O levantamento dos vencimentos do ministro mostrou que, apesar do limite máximo de R$ 46.366,19, Buzzi alcançou rendimentos líquidos superiores a esse valor em todos os meses do ano passado. O pico desses ganhos ocorreu entre setembro e dezembro de 2025, quando o magistrado recebeu mais de R$ 600 mil líquidos.

Para compreender como um salário base de aproximadamente R$ 44 mil se transformou em cifras tão elevadas, é necessário observar as diferentes categorias que compõem o rendimento bruto do ministro. O salário base se manteve estável, mas outros componentes, como abono de permanência e adicional por tempo de serviço, contribuíram para esse aumento. Em setembro, por exemplo, os direitos pessoais somaram cerca de R$ 16,5 mil.
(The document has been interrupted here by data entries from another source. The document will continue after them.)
(** * The 3x3 sliding puzzle: solvability test, Manhattan heuristic, A* solver

    A shallow embedding of the puzzle logic of [main.py] (the part above the
    GUI class) and, of the GUI class, of the move method, the layout of the
    board, the shuffling and the text of a state; the properties the
    specification states about them, and further properties of the code.

    Conventions.
    - A Python [int] is a [Z]; a list or tuple of ints is a [list Z].
    - A list position (the result of [list.index], the argument of
      [neighbors]) is a [nat]: the source only ever passes the result of
      [state.index(0)] to [neighbors], and every position it derives from it
      is guarded so that it stays non-negative.
    - A Python exception ([ValueError], [KeyError], [IndexError]) is [None]
      in an [option], or the outcome [Raised] of the solver.
    - A [dict] is a [gmap]; the [heapq] heap is the list of its items and
      [heappop] extracts the least item in Python's tuple order.
    - A [str] is the list of its characters, a character being a code point
      in 0..255 (an [ascii]); the character classes ([isspace], [isdigit],
      the digits [int] reads) are Python's on that range, and [int] has the
      interpreter's default limit of 4300 digits.
    - The two [while] loops of [astar_solve] run on fuel: the outcome
      [OutOfFuel] is not an outcome of the source, and the properties show
      that it does not occur once the fuel is [enough_fuel] of the budget.
    - A [QRect] is the tuple [(x, y, width, height)] of its constructor;
      the buttons of the tiles are represented by their geometry.
    - The numbers that [random.choice] draws are given from outside, one
      per iteration, and the properties hold for all of them.
    - The event loop of Qt (animations, timers, dialogs) is not part of the
      embedding: the methods of the GUI class are taken outside an
      animation and a playback. *)

From stdpp Require Import gmap list sorting strings.
From Stdlib Require Import ZArith Lia Ascii MSets.MSetPositive.
From Stdlib Require DecimalString.

Open Scope Z_scope.

(** ** Puzzle logic *)

Definition GOAL : list Z := [1; 2; 3; 4; 5; 6; 7; 8; 0].

(** [list.index(v)]: the first position holding [v], or [ValueError]. *)
Fixpoint index_of (v : Z) (l : list Z) : option nat :=
  match l with
  | [] => None
  | x :: rest => if decide (x = v) then Some O else S <$> index_of v rest
  end.

(** [GOAL_POS = {v: i for i, v in enumerate(GOAL)}]; [GOAL] has no repeated
    value, so the dictionary maps each value to its only position. A missing
    key is a [KeyError]. *)
Definition GOAL_POS (v : Z) : option nat := index_of v GOAL.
Além disso, as indenizações, que incluem auxílio-alimentação e outros benefícios, somaram aproximadamente R$ 19,5 mil mensais. No entanto, o que realmente elevou os ganhos de Buzzi foram os direitos eventuais, onde estão os chamados "penduricalhos", que incluem bônus natalinos, terço de férias e vários pagamentos retroativos.

Os dados do Conselho Nacional de Justiça (CNJ) revelam que, em setembro, os direitos eventuais ultrapassaram R$ 200 mil, valor que foi quase totalmente inflacionado por pagamentos retroativos. Nos meses seguintes, a verba retroativa sozinha já atingia o teto do funcionalismo, e em novembro, uma gratificação natalina superior a R$ 50 mil foi adicionada a esse montante.

Em dezembro, os direitos eventuais totalizaram R$ 87 mil, incluindo bônus de natal, antecipação de férias e novos valores justificados como verbas retroativas. O Superior Tribunal de Justiça (STJ) agora avalia se Buzzi tem condições de continuar em seu cargo, dado o contexto das acusações e os altos valores recebidos.

Se a sindicância do STJ e o processo no CNJ resultarem em condenação, a pena máxima prevista é a aposentadoria compulsória, o que significaria que Buzzi receberia proventos proporcionais ao seu tempo de serviço. Considerando sua longa trajetória, a aposentadoria estimada em cerca de R$ 44 mil é vista como uma grande insatisfação por parte da sociedade, que questiona a moralidade de manter um salário elevado após ser considerado inapto para a função pública.

Enquanto a investigação prossegue, Marco Buzzi permanece afastado de suas funções e é alvo de um processo criminal sigiloso no Supremo Tribunal Federal (STF). O STJ, em uma decisão unânime, decidiu afastá-lo do cargo devido às sérias acusações que pesam sobre ele.

Desta forma, a situação envolvendo o ministro Marco Buzzi levanta questões importantes sobre a ética e a transparência no serviço público. Em um momento em que a sociedade clama por justiça e responsabilidade, é fundamental que as instituições atuem com rigor em casos de má conduta. O fato de um servidor público receber altos salários enquanto enfrenta acusações graves sugere uma desconexão entre os interesses do funcionalismo e as expectativas da população.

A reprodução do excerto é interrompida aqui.